DSM-5 (Ruhsal Bozuklukların Teşhis ve İstatistiksel El Kitabına Göre)
Bu hastalığa sahip olan bireylerde, psikiyatrik taraftan iki uç durum görülür.
Biri mani yahut hipomani denilen taşkınlık periyodu yani hislerin çok fazla yükseldiği bir devir görülür.
Diğeri de çökkün durum dediğimiz depresif hislerin hakim olduğu bir periyottur.
Bu iki devir, birinin yatışması oburunun alevlenmesi halinde ilerler.
Şimdi, bu iki periyodun belirtilerini başka farklı inceleyelim.
MANİ PERİYODU:
Mani devrinde kişinin hisleri hayli kabarık, taşkın ve coşkuludur. Benlik kabarmıştır. Kendine çok inançlıdır. Büyüklük fikirleri görülebilir.
Bu periyotta uyku ihtiyacı azalır, azıcık bir uyku ile bile gün içinde enerjik ve canlı olabilirler. Çok dinç görünebilirler.
Aşırı konuşma, konuşurken mevzudan hususa atlama yahut diğerlerini konuşmaya tutma görülebilir.
Düşünceler arkası gerisine geliyor üzere bir durum kelam konusu olabilir.

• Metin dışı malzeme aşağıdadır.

(** C2: a column obtained through [rows::column] or [rows::owned] has
    count 1 when the column is shared and the row count of the batch when
    it is owned.  The index of [operator[]] is a [size_t]: indexing at or
    beyond the count stops with [ECS_COLUMN_INDEX_OUT_OF_RANGE] and a
    smaller index yields the element at that position of the column's
    array.  An index that is not negative is taken as it is; a negative
    index of a signed type arrives as a value of [2^63] or more, and stops
    with [ECS_COLUMN_INDEX_OUT_OF_RANGE] as well. *)
Theorem column_count_and_bounds (r : ecs_rows_t) (t : cpp_type) (col : Z)
    (c : column) :
  rows_column sizeof reg r t col = Ok c \/ owned sizeof reg r t col = Ok c ->
  m_count c = (if ecs_is_shared r col then 1 else count r) /\
  forall index : Z,
    (m_count c <= to_size_t index ->
       column_at sizeof c index = Abort ECS_COLUMN_INDEX_OUT_OF_RANGE) /\
    (to_size_t index < m_count c ->
       column_at sizeof c index =
         Ok (elem_at sizeof t (_ecs_column r (sizeof t) col)
               (to_size_t index))) /\
    (0 <= index -> to_size_t index = index) /\
    (- 2 ^ 63 <= index < 0 -> m_count c <= 2 ^ 63 ->
       column_at sizeof c index = Abort ECS_COLUMN_INDEX_OUT_OF_RANGE).
Proof.
  intros H.
  assert (Hc : get_column sizeof reg r t col = Ok c).
  { destruct H as [H | H]; [now apply rows_column_inv | now apply owned_inv]. }
  apply get_column_inv in Hc. subst c. simpl. split; [reflexivity|].
  intros index.
  assert (Hge : forall n, n <= to_size_t index ->
            column_at sizeof
              {| elem_type := t; m_array := _ecs_column r (sizeof t) col;
                 m_count := n |} index
            = Abort ECS_COLUMN_INDEX_OUT_OF_RANGE).
  { intros n Hn. unfold column_at. cbn [m_count].
    apply Z.ltb_ge in Hn. rewrite Hn. reflexivity. }
  split; [apply Hge|]. split; [|split].
  - intros Hi. unfold column_at. cbn [m_count elem_type m_array].
    apply Z.ltb_lt in Hi. rewrite Hi. reflexivity.
  - intros Hi. unfold to_size_t.
    destruct (Z.ltb_spec index 0); [lia | reflexivity].
  - intros Hi Hn. apply Hge. unfold to_size_t.
    destruct (Z.ltb_spec index 0) as [_|Hpos]; [|lia].
    rewrite <- (Z.mod_add index 1 (2 ^ 64)) by lia.
    rewrite Z.mod_small; lia.
Qed.

(** C5, as the code has it: [owned] stops with [ECS_COLUMN_IS_SHARED]
    exactly when the column is shared.  [shared] checks the type first: it
    stops with [ECS_COLUMN_TYPE_MISMATCH] exactly when the column's entity
    differs from the registered one, and with [ECS_COLUMN_IS_NOT_SHARED]
    exactly when the entity matches and the column is not shared.  [owned]
    stops with [ECS_COLUMN_TYPE_MISMATCH] when the entity differs on a
    column that is not shared and passes the read-only check. *)
Theorem owned_shared_errors (r : ecs_rows_t) (t : cpp_type) (col : Z) :
  (owned sizeof reg r t col = Abort ECS_COLUMN_IS_SHARED <->
     ecs_is_shared r col = true) /\
  (shared sizeof reg r t col = Abort ECS_COLUMN_TYPE_MISMATCH <->
     ecs_column_entity r col <> s_entity (reg t)) /\
  (shared sizeof reg r t col = Abort ECS_COLUMN_IS_NOT_SHARED <->
     ecs_column_entity r col = s_entity (reg t) /\
     ecs_is_shared r col = false) /\
  (ecs_column_entity r col <> s_entity (reg t) ->
     ecs_is_shared r col = false ->
     is_const t = true \/ ecs_is_readonly r col = false ->
     owned sizeof reg r t col = Abort ECS_COLUMN_TYPE_MISMATCH).
Proof.
  unfold owned, shared, rows_column, get_column.
  destruct (Z.eqb_spec (ecs_column_entity r col) (s_entity (reg t))) as [He|He];
    destruct (ecs_is_shared r col), (is_const t), (ecs_is_readonly r col);
    simpl; repeat split; intros; try discriminate; try congruence;
    try tauto; intuition discriminate.
Qed.

End RowsFacts.

(** A non-const request for [Position] on a read-only [Position] column,
    and const requests with the matching and with another type. *)
Lemma readonly_access_witness :
  Cpp.rows_column Inputs.sizeof8 Inputs.reg57 (Inputs.rows_of false true)
    Inputs.Position 1 = Abort ECS_COLUMN_ACCESS_VIOLATION /\
  Cpp.rows_field Inputs.sizeof8 Inputs.reg57 (Inputs.rows_of false true)
    (Cpp.TConst Inputs.Position) 1 2 = Ok (4096 + 16) /\
  Cpp.rows_field Inputs.sizeof8 Inputs.reg57 (Inputs.rows_of false true)
    (Cpp.TConst Inputs.Velocity) 1 2 = Abort ECS_COLUMN_TYPE_MISMATCH.
Proof.
  split; [|split].
  - apply (readonly_access Inputs.sizeof8 Inputs.reg57
             (Inputs.rows_of false true) Inputs.Position 1 0); reflexivity.
  - apply (readonly_access Inputs.sizeof8 Inputs.reg57
             (Inputs.rows_of false true) (Cpp.TConst Inputs.Position) 1 2);
      reflexivity.
  - apply (readonly_access Inputs.sizeof8 Inputs.reg57
             (Inputs.rows_of false true) (Cpp.TConst Inputs.Velocity) 1 2);
      [reflexivity | vm_compute; discriminate].
Defined.

(** C1 as stated fails: on a read-only column that holds [Position]
    (entity 5), the const request for [Velocity] (entity 7) does not
    succeed, neither for the column nor for a field. *)
Lemma const_access_can_fail :
  Cpp.is_const (Cpp.TConst Inputs.Velocity) = true /\
  Cpp.ecs_is_readonly (Inputs.rows_of false true) 1 = true /\
  Cpp.rows_column Inputs.sizeof8 Inputs.reg57 (Inputs.rows_of false true)
    (Cpp.TConst Inputs.Velocity) 1 = Abort ECS_COLUMN_TYPE_MISMATCH /\
  Cpp.rows_field Inputs.sizeof8 Inputs.reg57 (Inputs.rows_of false true)
    (Cpp.TConst Inputs.Velocity) 1 0 = Abort ECS_COLUMN_TYPE_MISMATCH.
Proof. repeat split. Qed.

(** An owned [Position] column of the three-row batch, indexed at 3, at 2
    and at -1. *)
Lemma column_count_and_bounds_witness :
  Cpp.column_at Inputs.sizeof8
    {| Cpp.elem_type := Inputs.Position; Cpp.m_array := 4096;
       Cpp.m_count := 3 |} 3 = Abort ECS_COLUMN_INDEX_OUT_OF_RANGE /\
  Cpp.column_at Inputs.sizeof8
    {| Cpp.elem_type := Inputs.Position; Cpp.m_array := 4096;
       Cpp.m_count := 3 |} 2 = Ok (4096 + 2 * 8) /\
  Cpp.column_at Inputs.sizeof8
    {| Cpp.elem_type := Inputs.Position; Cpp.m_array := 4096;
       Cpp.m_count := 3 |} (-1) = Abort ECS_COLUMN_INDEX_OUT_OF_RANGE.
Proof.
  assert (H : Cpp.rows_column Inputs.sizeof8 Inputs.reg57
                (Inputs.rows_of false false) Inputs.Position 1 =
              Ok {| Cpp.elem_type := Inputs.Position; Cpp.m_array := 4096;
                    Cpp.m_count := 3 |}) by reflexivity.
  destruct (column_count_and_bounds Inputs.sizeof8 Inputs.reg57
              (Inputs.rows_of false false) Inputs.Position 1 _ (or_introl H))
    as [_ Hi].
  split; [|split].
  - destruct (Hi 3) as (Hge & _). apply Hge.
    unfold Cpp.to_size_t. simpl. lia.
  - destruct (Hi 2) as (_ & Hlt & _). apply Hlt.
    unfold Cpp.to_size_t. simpl. lia.
  - destruct (Hi (-1)) as (_ & _ & _ & Hneg). apply Hneg; simpl; lia.
Defined.

(** [owned] on a shared column, [shared] on an owned column of the right
    and of another type, [owned] on an owned column of another type. *)
Lemma owned_shared_errors_witness :
  Cpp.owned Inputs.sizeof8 Inputs.reg57 (Inputs.rows_of true false)
    Inputs.Position 1 = Abort ECS_COLUMN_IS_SHARED /\
  Cpp.shared Inputs.sizeof8 Inputs.reg57 (Inputs.rows_of false false)
    Inputs.Position 1 = Abort ECS_COLUMN_IS_NOT_SHARED /\
  Cpp.shared Inputs.sizeof8 Inputs.reg57 (Inputs.rows_of false false)
    Inputs.Velocity 1 = Abort ECS_COLUMN_TYPE_MISMATCH /\
  Cpp.owned Inputs.sizeof8 Inputs.reg57 (Inputs.rows_of false false)
    Inputs.Velocity 1 = Abort ECS_COLUMN_TYPE_MISMATCH.
Proof.
  split; [|split; [|split]].
  - apply (owned_shared_errors Inputs.sizeof8 Inputs.reg57
             (Inputs.rows_of true false) Inputs.Position 1). reflexivity.
  - apply (owned_shared_errors Inputs.sizeof8 Inputs.reg57
             (Inputs.rows_of false false) Inputs.Position 1).
    split; reflexivity.
  - apply (owned_shared_errors Inputs.sizeof8 Inputs.reg57
             (Inputs.rows_of false false) Inputs.Velocity 1).
    vm_compute. discriminate.
  - apply (owned_shared_errors Inputs.sizeof8 Inputs.reg57
             (Inputs.rows_of false false) Inputs.Velocity 1).
    + vm_compute. discriminate.
    + reflexivity.
    + right. reflexivity.
Defined.

(** C5 as stated fails twice.  The column holds [Position] (entity 5) and
    [Velocity] (entity 7) is requested: on the owned column [shared] stops
    with [ECS_COLUMN_TYPE_MISMATCH], not [ECS_COLUMN_IS_NOT_SHARED]; on the
    shared column [owned] stops with [ECS_COLUMN_IS_SHARED], not
    [ECS_COLUMN_TYPE_MISMATCH]. *)
Lemma owned_shared_error_precedence :
  Cpp.ecs_is_shared (Inputs.rows_of false false) 1 = false /\
  Cpp.shared Inputs.sizeof8 Inputs.reg57 (Inputs.rows_of false false)
    Inputs.Velocity 1 <> Abort ECS_COLUMN_IS_NOT_SHARED /\
  Cpp.shared Inputs.sizeof8 Inputs.reg57 (Inputs.rows_of false false)
    Inputs.Velocity 1 = Abort ECS_COLUMN_TYPE_MISMATCH /\
  Cpp.ecs_column_entity (Inputs.rows_of true false) 1 <>
    Cpp.s_entity (Inputs.reg57 Inputs.Velocity) /\
  Cpp.owned Inputs.sizeof8 Inputs.reg57 (Inputs.rows_of true false)
    Inputs.Velocity 1 <> Abort ECS_COLUMN_TYPE_MISMATCH /\
  Cpp.owned Inputs.sizeof8 Inputs.reg57 (Inputs.rows_of true false)
    Inputs.Velocity 1 = Abort ECS_COLUMN_IS_SHARED.
Proof. repeat split; vm_compute; discriminate. Qed.

Section TypeFacts.
Import Cpp.

Variable world_t : Type.
Variable ecs_type_add : world_t -> type_t -> entity_t -> type_t.

Lemma flag_bit (k n : Z) : 0 <= k -> Z.testbit (2 ^ k) n = (n =? k).
Proof.
  intros Hk. rewrite Z.pow2_bits_eqb by assumption. apply Z.eqb_sym.
Qed.

(** C6: [add_instanceof] hands [ecs_type_add] the entity's id with bit 63
    set and every other bit as in the id, for both the type and the
    normalized type; [add_childof] does the same with bit 62. *)
Theorem relation_flag_ids (world : world_t) (store : type_store) (t : type)
    (e : entity_t) :
  let ti := fst (add_instanceof world_t ecs_type_add world store t e) in
  let tc := fst (add_childof world_t ecs_type_add world store t e) in
  m_type ti = ecs_type_add world (m_type t) (instanceof_id e) /\
  m_normalized ti = ecs_type_add world (m_normalized t) (instanceof_id e) /\
  m_type tc = ecs_type_add world (m_type t) (childof_id e) /\
  m_normalized tc = ecs_type_add world (m_normalized t) (childof_id e) /\
  ECS_INSTANCEOF = 2 ^ 63 /\
  ECS_CHILDOF = 2 ^ 62 /\
  (forall n : Z, Z.testbit (instanceof_id e) n = (n =? 63) || Z.testbit e n) /\
  (forall n : Z, Z.testbit (childof_id e) n = (n =? 62) || Z.testbit e n).
Proof.
  simpl. repeat split.
  - intros n. unfold instanceof_id. rewrite Z.lor_spec.
    change ECS_INSTANCEOF with (2 ^ 63). rewrite flag_bit by lia.
    apply orb_comm.
  - intros n. unfold childof_id. rewrite Z.lor_spec.
    change ECS_CHILDOF with (2 ^ 62). rewrite flag_bit by lia.
    apply orb_comm.
Qed.

End TypeFacts.

Section ComponentFacts.
Import Cpp.

Variable world_t : Type.
Variable sizeof : cpp_type -> Z.
Variable ecs_new_component : world_t -> string -> Z -> world_t * entity_t.
Variable ecs_type_from_entity : world_t -> entity_t -> type_t.

Lemma set_static_eq (reg : statics) (t : cpp_type) (v : component_base) :
  set_static reg t v t = v.
Proof. unfold set_static. destruct (cpp_type_eq_dec t t); congruence. Qed.

Lemma component_base_eta (v : component_base) :
  {| s_entity := s_entity v; s_type := s_type v; s_name := s_name v |} = v.
Proof. destruct v. reflexivity. Qed.

(** Writing [v] to one more instantiation keeps [v] wherever it was. *)
Lemma set_static_same (reg : statics) (t u : cpp_type) (v : component_base) :
  reg u = v -> set_static reg t v u = v.
Proof. unfold set_static. destruct (cpp_type_eq_dec u t); congruence. Qed.

(** C10: after [component<T>] the statics of [T], [const T] and [T&] are
    the same triple: the entity that [ecs_new_component] returned, its
    type, and the name. *)
Theorem component_spellings (reg : statics) (t : cpp_type) (world : world_t)
    (name : string) :
  let r := component world_t sizeof ecs_new_component ecs_type_from_entity
             reg t world name in
  let reg' := snd r in
  let e := snd (ecs_new_component world name (sizeof t)) in
  reg' t = {| s_entity := e;
              s_type := ecs_type_from_entity (fst r) e;
              s_name := Some name |} /\
  reg' (add_const t) = reg' t /\
  reg' (add_lvalue_reference t) = reg' t.
Proof.
  unfold component, init, init_existing.
  destruct (ecs_new_component world name (sizeof t)) as [w' e] eqn:E.
  cbn [fst snd].
  set (v := {| s_entity := e; s_type := ecs_type_from_entity w' e;
               s_name := Some name |}).
  set (reg1 := set_static reg t v).
  assert (H1 : reg1 t = v) by apply set_static_eq.
  rewrite H1. rewrite component_base_eta.
  set (reg2 := set_static reg1 (add_const t) v).
  assert (H2 : reg2 t = v) by (apply set_static_same; exact H1).
  rewrite H2. rewrite component_base_eta.
  assert (H3 : set_static reg2 (add_lvalue_reference t) v t = v)
    by (apply set_static_same; exact H2).
  rewrite H3. repeat split.
  - apply set_static_same. apply set_static_eq.
  - apply set_static_eq.
Qed.

End ComponentFacts.

Section SystemFacts.
Import Cpp.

Dikkat dağınıktır. His, niyet ve davranışlar bariz seviyede hızlanmıştır.
Aşırı sevinçli bir hal görülebilir. Çok gülebilir yahut diğerlerini güldürebilir.
Sürekli hareket halinde olabilirler.
Bu devirde engellenmeye çok reaksiyon verirler. Apansız öfkelenebilirler.
Sonuçlarını düşünmeden süratli otomobil kullanabilir, gereksiz harcama yapabilir, denetimsiz cinsel bağlantılar yaşayabilirler. Cinsel istekte bir artış görülür.
ÇÖKKÜNLÜK DEVRİ:
Mutsuzluk, karamsarlık, güç azlığı, özgüvende düşme, değersizlik hisleri, iştahsızlık, uyku düzensizliği, hayattan keyif almama, içe kapanma, suçluluk hisleri, cinsel istekte azalma, yaptıklarına odaklanamama, az konuşma bu devirde bariz halde görülen belirtilerdir.
Özellikle bu periyotta kendine ziyan verme niyetleri olabilir.
Yakınları tarafından bu bahis ciddiye alınmalı ve katiyetle bir uzman yardımına ( psikiyatri uzmanı ) başvurması için kişi yönlendirilmelidir.
Yaşamlarımızın içinde hepimizin hisleri değişebilir. Buradaki durum çok daha farklı bir durumdur.
Burada bahsettiğimiz belirtilerin şiddeti, mühleti ve kişinin günlük hayatında fonksiyonellikte bariz bir bozulma meydana getirmesi ile,
Bu bireylerin öncelikle ve mutlaka BİR PSİKİYATRİ UZMANI tarafından kıymetlendirilmesi gerekir.
Bu durumlarda birinci başvurulan kişi bir klinik psikolog olmamalıdır.
Gerekli ilaç dayanağı düzenlendikten sonra psikiyatri uzmanının denetiminde bir terapi takviyesi verilebilir.